Not a book but an article, "What they don't want you to know about the coming oil crisis", Jeremy Leggett, The Independent, 19.1.2006, available at http://www.energybulletin.net/12226.html ). Although it was published last year, it's probably the most important thing I've read this year, and will remain so.
It's a long article, it covers a lot of ground and you might find it hard to take it all in (in which case go to http://www.guardian.co.uk/life/feature/ ... 50,00.html or the US http://www.lifeaftertheoilcrash.net/ for a punchier, more digestible introduction). Take your time (I recommend printing it out). To give you an idea of why it matters so much, here's an extract (NB: Jeremy Leggett used to be in the oil industry):
"Ninety per cent of all our transportation, whether by land, air or sea, is fuelled by oil. Ninety-five per cent of all goods in shops involve the use of oil. Ninety-five per cent of all our food products require oil use.

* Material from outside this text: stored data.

(* ===== verification/CoreBlockCalls.v ===== *)
(** * What the block calls of the services do

    The whole calls around the transfer loops: the ceiling of the task is
    asked, the sectors move, the task is charged, and of the scheduler nothing
    but the record of the task has changed: the thread has its intent back. *)

From S2P Require Import Prelude Irq Addr Platform Pmm KHeap ObjHeap Cap Task Sched Ipc CoreApi CoreCalls Virtio VirtioQueue VirtioXfer Mem HeapPages.
From S2P Require Import BlkDriver BlkSpec BlkSetup BootDisk BlkDisk CoreBlock CoreBlockSpec.

Section calls.
Context {H : Type} {OH : ObjHeap H} {D : Type} {BUS : VirtioBus D} (req_va status_va : Z).
Context (base version qmax cap : Z) (latency : nat) {VB : VirtioBlk base version qmax cap latency}.
Context (elsewhere : resume → M (cb_state H D) unit) (sp : Z).
Implicit Types (c : cpu_state) (s : cb_state H D).

Abbreviation heap_of s := (co_heap (cb_core s)).
Abbreviation bytes_of s := (mem_of (cb_drv s)).
Abbreviation blk_of s := (dr_blk (cb_drv s)).
Abbreviation sched_of s := (CoreApi.sched_of (cb_core s)).
Abbreviation sectors_of s := (disk_of base version qmax cap latency (cb_drv s)).

(** Another state of the scheduler and its tasks under the same driver. *)
Definition with_sched (ss : sched_state) s : cb_state H D := mkCb (put_sched ss (cb_core s)) (cb_drv s).

Lemma wp_sched_call {A} (m : M sched_state A) Q c s : wp m (λ a c' ss, Q a c' (with_sched ss s)) c (sched_of s) → wp (sched_call m) Q c s.
Proof. intros Hm. unfold sched_call, on_core. wp_step. apply wp_on_sched. exact Hm. Qed.

Lemma with_sched_id s : with_sched (sched_of s) s = s.
Proof. unfold with_sched. rewrite put_sched_id. by destruct s. Qed.

(** The scheduler with another record for a thread, for a task. *)
Definition put_thread_at (p : Z) (t : thread) (ss : sched_state) : sched_state := set_threads (<[p := t]> (threads ss)) ss.
Definition put_task_at (p : Z) (k : task) (ss : sched_state) : sched_state := set_tasks (<[p := k]> (tasks ss)) ss.

(** Setting the intent of the running thread, charging its task and setting
    the intent back changes the record of the task. *)
Lemma intent_restored cur t t' tk k1 k2 (ss : sched_state) : threads ss !! cur = Some t →
  put_thread_at cur t (put_task_at tk k2 (put_thread_at cur t' (put_task_at tk k1 ss))) = put_task_at tk k2 ss.
Proof.
  intros Ht. unfold put_thread_at, put_task_at, set_threads, set_tasks. cbn [threads tasks bootstrap s_current s_ready_tail s_sched_ticks s_stats s_pick_cursor need_resched preempt_count].
  by rewrite !insert_insert_eq, insert_id.
Qed.

Lemma wp_set_intent cur t raw Q c s : cur ≠ 0 → threads (sched_of s) !! cur = Some t → state t = RUNNING → cpu_wf c →
  (∀ s', cb_drv s' = cb_drv s → heap_of s' = heap_of s → sched_of s' = put_thread_at cur (with_intent (intent_code (sched_intent_sanitize raw)) t) (sched_of s) → Q tt c s') →
  wp (sched_call (sched_set_thread_intent cur raw)) Q c s.
Proof.
  intros Hc Eth Hst Hwf HQ. apply wp_sched_call. eapply wp_mono; [by apply (set_intent_running cur t raw)|]. cbv beta. intros [] c' ss [-> ->]. by apply HQ.
Qed.

(** From the loop's specification to the call's. *)
Lemma wp_transfer w lba count buf buf_len intent cur t tk k ok k1 Q c s :
  drv_ready req_va status_va base version qmax cap latency (cb_drv s) → runs_for (cb_core s) cur t tk k → cpu_wf c → intent_code (sched_intent_sanitize (th_intent t)) = th_intent t →
  buf ≠ 0 → 0 < count → 512 * count < 2 ^ 32 → 512 * count ≤ buf_len →
  task_allow_io (Some k) (512 * count) w (s_sched_ticks (sched_of s)) = (ok, Some k1) →
  (ok = false → ∀ s', cb_drv s' = cb_drv s → heap_of s' = heap_of s → sched_of s' = put_task_at tk k1 (sched_of s) → Q KS_STATUS_BUSY c s') →
  (ok = true → ∀ s1 mx, cb_drv s1 = cb_drv s → heap_of s1 = heap_of s → 1 ≤ mx →
     wp (block_loop elsewhere sp ((if w then write_chunk req_va status_va else read_chunk req_va status_va) lba buf 512) intent mx count 0 (S (Z.to_nat count)))
       (λ e c' s2, c' = c ∧ sched_of s2 = sched_of s1 ∧
          ∀ s3 k2, cb_drv s3 = cb_drv s2 → heap_of s3 = heap_of s2 → sched_of s3 = put_task_at tk k2 (sched_of s) →
            (if decide (e = KS_STATUS_OK) then task_account_io (Some k1) (512 * count) w (cka_sched_intent_from_io intent) (s_sched_ticks (sched_of s)) = Some k2 else k2 = k1) →
            Q e c s3) c s1) →
  wp (block_transfer req_va status_va elsewhere sp w lba count buf buf_len intent) Q c s.
Proof.
  intros Hrd Hr Hwf Hti Hb Hc Hc' Hbl Hal Hbusy Hloop. pose proof Hr as (Hcur & Htk & Ec & Eth & Et & Hk & Hst). unfold block_transfer.
  destruct (Z.eqb_spec buf 0) as [|_]; [done|]. destruct (Z.eqb_spec count 0) as [|_]; [lia|]. cbn [orb].
  unfold on_drv, hal_block_ready, hal_block_sector_size, virtio_blk_ready, virtio_blk_sector_size. wp_steps. cbn [lget lset drv_lens]. rewrite (dd_ready _ _ _ _ _ _ _ _ Hrd). cbn [negb].
  wp_steps. cbn [lget lset drv_lens cb_drv cb_core]. rewrite (dd_sector _ _ _ _ _ _ _ _ Hrd). rewrite (u64_small (count * 512)) by lia. replace (count * 512) with (512 * count) by lia.
  destruct (Z.ltb_spec buf_len (512 * count)) as [|_]; [lia|]. wp_step. replace (mkCb (cb_core s) (cb_drv s)) with s by (by destruct s).
  unfold on_core at 1. wp_step. cbn [lget core_lens]. apply (wp_current_task cur t); [done|done|done|]. rewrite Et. replace (lset core_lens (cb_core s) s) with s by (by destruct s).
  destruct (Z.eqb_spec tk 0) as [|_]; [done|]. wp_step. wp_step. apply wp_sched_call. unfold sched_ticks_now. wp_step. rewrite with_sched_id. unfold on_core at 1. wp_step. cbn [lget core_lens].
  eapply wp_task_call; [done|exact Hk|exact Hal|]. set (s0 := lset core_lens _ s). assert (sched_of s0 = put_task_at tk k1 (sched_of s)) as S0 by reflexivity.
  destruct ok; cbn [negb]; [|wp_steps; by apply Hbusy]. specialize (Hloop eq_refl). clear Hbusy. wp_step. apply wp_sched_call. unfold sched_current. wp_step. rewrite with_sched_id.
  replace (s_current (sched_of s0)) with cur by (by rewrite S0). assert (threads (sched_of s0) !! cur = Some t) as Eth0 by (by rewrite S0).
  wp_step. destruct (Z.eqb_spec cur 0) as [|_]; [done|]. wp_step. apply wp_sched_call. unfold get_thread. wp_steps. rewrite Eth0. wp_steps. rewrite with_sched_id. cbn [negb].
  apply (wp_set_intent cur t); [done|done|done|done|]. intros s1 D1 Hh1 S1. rewrite S0 in S1. set (ti := with_intent _ t) in *.
  wp_step. eapply wp_mono; [apply (Hloop s1); [done|done|unfold KS_IO_INTENT_THROUGHPUT, KS_IO_INTENT_BACKGROUND; repeat case_match; lia]|]. cbv beta.
  intros e c' s2 (-> & S2 & HQ). rewrite S1 in S2.
  assert (∀ s3 k2, cb_drv s3 = cb_drv s2 → heap_of s3 = heap_of s2 → sched_of s3 = put_task_at tk k2 (sched_of s2) →
    (∀ s4, cb_drv s4 = cb_drv s2 → heap_of s4 = heap_of s2 → sched_of s4 = put_task_at tk k2 (sched_of s) → Q e c s4) →
    wp (when true (sched_call (sched_set_thread_intent cur (th_intent t))) ;;; ret e) Q c s3) as Hend.
  { intros s3 k2 D3 H3 S3 HQ3. rewrite S2 in S3. wp_steps. apply (wp_set_intent cur ti); [done|rewrite S3; apply lookup_insert_eq|done|done|]. intros s4 D4 H4 S4. wp_steps.
    apply HQ3; [by rewrite D4|by rewrite H4|]. rewrite S4, Hti. replace (with_intent (th_intent t) ti) with t by (unfold ti; by destruct t). rewrite S3. by apply intent_restored. }
  wp_step. cbn [negb]. destruct (Z.eqb_spec e KS_STATUS_OK) as [He|He]; cbn [andb]; wp_step.
  - wp_step. apply wp_sched_call. unfold sched_ticks_now. wp_step. rewrite with_sched_id. unfold on_core, task_update. wp_step. cbn [lget core_lens].
    eapply wp_task_call; [done|rewrite S2; apply lookup_insert_eq|reflexivity|]. eapply Hend; [reflexivity|reflexivity|reflexivity|].
    intros s4 D4 H4 S4. eapply HQ; [done|done|exact S4|]. rewrite decide_True by done. by rewrite S2.
  - apply (Hend s2 k1); [reflexivity|reflexivity| |].
    + rewrite S2. unfold put_thread_at, put_task_at, set_threads, set_tasks. cbn. by rewrite insert_insert_eq.
    + intros s4 D4 H4 S4. apply (HQ s4 k1); try done. by rewrite decide_False.
Qed.

(** ** The contract of the two calls *)

Abbreviation in_range a n x := (a ≤ x < a + n).

(** Afterwards driver, heap and page manager are as the call found them, and
    so is memory but the bytes of [P], the queue's and those of free pages. *)
Record io_kept (P : Z → Prop) (st : pmm_state) (h : gmap Z Z) s s' : Prop := {
  kp_blk : same_driver (blk_of s) (blk_of s');
  kp_bytes : ∀ x, ¬ P x → outside_queue req_va status_va (blk_of s) x → ¬ free_bytes st x → bytes_of s' !! x = bytes_of s !! x;
  kp_state : ∃ st', io_ok req_va status_va base version qmax cap latency st' h s' ∧ same_window st st' ∧ free_set st' = free_set st;
}.

Lemma io_ok_parts st h s s' : cb_drv s' = cb_drv s → heap_of s' = heap_of s → io_ok req_va status_va base version qmax cap latency st h s →
  io_ok req_va status_va base version qmax cap latency st h s'.
Proof. intros Ed Eh [I1 I2 I3 I4 I5]. split; by rewrite ?Ed, ?Eh. Qed.

Lemma kept_parts P st h s s1 s2 s3 : cb_drv s1 = cb_drv s → cb_drv s3 = cb_drv s2 → heap_of s3 = heap_of s2 →
  turn_ok req_va status_va base version qmax cap latency P st h s1 s2 → io_kept P st h s s3.
Proof.
  intros D1 D3 H3 [[F1 _ F3 _] (st' & I & W & E)]. rewrite D1 in F1, F3. split; rewrite ?D3; [done|done|]. exists st'. split; [|done]. by eapply (io_ok_parts _ _ s2).
Qed.

Lemma kept_refl P st h s s' : io_ok req_va status_va base version qmax cap latency st h s → cb_drv s' = cb_drv s → heap_of s' = heap_of s → io_kept P st h s s'.
Proof. intros I Ed Eh. split; rewrite ?Ed; [by destruct (blk_of s)|done|]. exists st. split; [by eapply (io_ok_parts _ _ s)|done]. Qed.

(** What the task is charged: nothing unless the transfer succeeds. *)
Definition charged (w : bool) (n intent now e : Z) (k1 k2 : task) : Prop :=
  if decide (e = KS_STATUS_OK) then task_account_io (Some k1) n w (cka_sched_intent_from_io intent) now = Some k2 else k2 = k1.

Section spec.
Context (st : pmm_state) (h : gmap Z Z) (lba count buf buf_len intent : Z).
Context (cur : Z) (t : thread) (tk : Z) (k : task) (c : cpu_state) (s : cb_state H D).
Context (Hlat : (latency ≤ Z.to_nat (SPIN_LIMIT + 1))%nat) (I : io_ok req_va status_va base version qmax cap latency st h s).
Context (Hub : user_buffer req_va status_va st (blk_of s) buf (512 * count) (bytes_of s)) (Hlen : 512 * count ≤ buf_len).
Context (Hr : runs_for (cb_core s) cur t tk k) (Hti : intent_code (sched_intent_sanitize (th_intent t)) = th_intent t) (Hwf : cpu_wf c) (Hd : irq_depth c = 0).
Context (H0 : 0 < count) (Hc : 512 * count < 2 ^ 32) (Hl : 0 ≤ lba) (Hlc : lba + count ≤ 2 ^ 64) (Hint : intent ≠ KS_IO_INTENT_BACKGROUND).
Context (ok : bool) (k1 : task).


End spec.
End calls.

(** ** On a concrete machine *)

Module CallMachine.
Import BlkDisk.Machine.
#[local] Existing Instance bus2.
#[local] Existing Instance blk2.

(** The machine after the set up of the driver, a thread of task [k] running. *)
Definition runner : thread := mkThread 1 0x103D00 0x5000 0x100000 16384 0x104000 0 0x103D00 0x103D00 0 0 0 0 0 0 RUNNING.
Definition running (k : task) : sched_state :=
  mkSched (<[0x1000 := runner]> ∅) (<[0x5000 := k]> ∅) 0x800 0x1000 (λ _, 0) 42 (mkSchedStats 0 0 0 0 (λ _, 0)) 0 0 0.
Definition cb (k : task) : cb_state ideal_heap ideal_dev :=
  mkCb (put_sched (running k) (mkCore ipc_start (dh_heap after_init) 0x10 0 (contract_table []) [])) (dh_drv after_init).
(** No thread runs in between. *)
Definition alone (r : resume) : M (cb_state ideal_heap ideal_dev) unit := ret tt.

Lemma cb_runs k : runs_for (cb_core (cb k)) 0x1000 runner 0x5000 k.
Proof. split_and!; done. Qed.

Lemma cb_ok k : ∃ st, io_ok req_va status_va (slot 2) 2 1024 4 1 st ∅ (cb k) ∧ same_window five_pages st ∧ free_set st ⊆ free_set five_pages.
Proof.
  destruct after_init_post as (Hpo & _ & Hmem & Hmk & st' & Hst & W & Hsub & Hrd & Hqc & _). exists st'. split; [|by split]. split.
  - exact Hst.
  - apply (heap_pages_frame (dh_heap machine) _ five_pages st'); [exact heap_abs|apply machine_env|exact Hst|exact W|exact Hsub|exact Hpo].
  - exact Hrd.
  - exact Hqc.
  - intros x Hx. assert (mapped x 1 ram) as Hm.
    { intros y Hy. replace y with x by lia. apply ram_free. by eapply free_bytes_sub. }
    apply (Hmk x 1 Hm x). lia.
Qed.

Lemma direct_map a k : 0x40000000 ≤ a → a + 512 ≤ 0x40100000 → 0 ≤ k < 512 → hh_virt_to_phys (a + 0xFFFF800000000000 + k) = a + k.
Proof.
  intros Ha Hb Hk. unfold hh_virt_to_phys. change CAPAZ_HH_RAM_BASE with 0xFFFF800040000000. change CAPAZ_RAM_BASE with 0x40000000.
  destruct (Z.leb_spec 0xFFFF800040000000 (a + 0xFFFF800000000000 + k)) as [_|]; [|lia]. rewrite !u64_small by (rewrite ?u64_small; lia). lia.
Qed.

Lemma cb_buffer k st a : same_window five_pages st → free_set st ⊆ free_set five_pages → 0x40090400 ≤ a → a + 512 ≤ 0x40100000 → mapped a 512 ram →
  user_buffer req_va status_va st (dr_blk (cb_drv (cb k))) (a + 0xFFFF800000000000) (512 * 1) (mem_of (cb_drv (cb k))).
Proof.
  intros W Hsub Ha Ht Hm. assert (hh_virt_to_phys (a + 0xFFFF800000000000) = a) as Ev.
  { replace (a + 0xFFFF800000000000) with (a + 0xFFFF800000000000 + 0) by lia. rewrite direct_map; lia. }
  split; rewrite ?Ev.
  - apply (after_init_buffer _ a); [exact Ev|exact Ha|lia|lia|exact Hm].
  - eapply clear_of_sub; [exact W|exact Hsub|]. apply below_pages; lia.
  - intros j Hj. apply direct_map; lia.
  - lia.
Qed.

Lemma no_sector_missing i k data dk e st : sectors dk i k = Some data → io_failure st dk i k e → e = KS_STATUS_OUT_OF_MEMORY.
Proof. intros Hs [[_ Hn]|[-> _]]; [by rewrite Hs in Hn|done]. Qed.



(** Evaluated on a driver set up beside the free pages: a background read
    yields 2000 times after its sector; the task may read 1000 bytes a window,
    so the second read is refused; the limit on writes is below a sector. *)
Definition set_up : drv_state ideal_dev :=
  mkDrv (mkVm (zeros 0x40600000 128 (zeros 0x40601000 22 (zeros 0x40602000 70 (zeros 0x40090300 17 (zeros 0x40090800 512 (zeros 0x40500000 512 ∅))))))
    (mkDev (list_to_map [(VIRTIO_MMIO_QUEUE_NUM, 8); (VIRTIO_MMIO_QUEUE_DESC_LOW, 0x40600000); (VIRTIO_MMIO_QUEUE_AVAIL_LOW, 0x40601000);
      (VIRTIO_MMIO_QUEUE_USED_LOW, 0x40602000); (VIRTIO_MMIO_QUEUE_READY, 1); (VIRTIO_MMIO_STATUS, 15)]) 0 false sample_disk))
    (mkVb (slot 2) 0xFFFF80000A000400 8 0xFFFF800040600000 0xFFFF800040601000 0xFFFF800040602000 0 4 512 true).
Definition background : M (cb_state ideal_heap ideal_dev) (list Z) :=
  a <- cka_block_read_intent req_va status_va alone 0 2 1 dst_va 512 KS_IO_INTENT_BACKGROUND ;;
  b <- cka_block_read req_va status_va alone 0 2 1 dst_va 512 ;;
  d <- cka_block_write req_va status_va alone 0 2 1 dst_va 512 ;;
  e <- cka_block_read req_va status_va alone 0 2 1 dst_va 511 ;;
  ret [a; b; d; e].
Example background_run :
  match background thread_cpu (mkCb (put_sched (running limited_task) (mkCore ipc_start sample_heap 0x10 0 (contract_table []) [])) set_up) with
  | Ret (r, _, s) => (r, get 0x40090800 512 (mem_of (cb_drv s)), th_intent <$> threads (CoreApi.sched_of (cb_core s)) !! 0x1000)
  | _ => ([], None, None)
  end = ([KS_STATUS_OK; KS_STATUS_BUSY; KS_STATUS_BUSY; KS_STATUS_INVALID_ARG], Some (replicate 512 9), Some 0).
Proof. vm_compute. reflexivity. Qed.
End CallMachine.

Just to farm a single cow and deliver it to market requires six barrels of oil, enough to drive a car from New York to Los Angeles. The world consumes more than 80 million barrels of oil a day, 29 billion barrels a year, at the time of writing. This figure is rising fast, as it has done for decades. The almost universal expectation is that it will keep doing so for years to come. The US government assumes that global demand will grow to around 120 million barrels a day, 43 billion barrels a year, by 2025. Few question the feasibility of this requirement, or the oil industry's ability to meet it.
They should, because the oil industry won't come close to producing 120 million barrels a day; nor, for reasons that I will discuss later, is there any prospect of the shortfall being taken up by gas. In other words, the most basic of the foundations of our assumptions of future economic wellbeing is rotten. Our society is in a state of collective denial that has no precedent in history, in terms of its scale and implications."
***
The implications may be hard to take on board (I'm struggling to take them in myself), but this is as big as global warming (the double whammy).
If you're old enough, you may remember the oil crisis of 1973, when fuel -the same fuel that's used to transport virtually all the food we eat - ran out at petrol stations. The Northern Rock panic will be as nothing if - or rather when - a similar crisis happens. Think about the situation in Iraq, Iran and Saudi Arabia (where most of the 9/11 terrorists came from).
If at all possible, you should also see the documentary A Crude Awakening ( http://www.dogwoof.com/crudeawakening/index2.html , trailer at http://www.youtube.com/watch?v=dgMoJ-yN6Ks ). Having seen this myself at the weekend, and followed up some of the leads it provides, I'll post something about it in the Films section (sorry if I repeat myself).
As the Chinese curse has it, we live in interesting times, and they're going to get a lot more interesting before we're finished.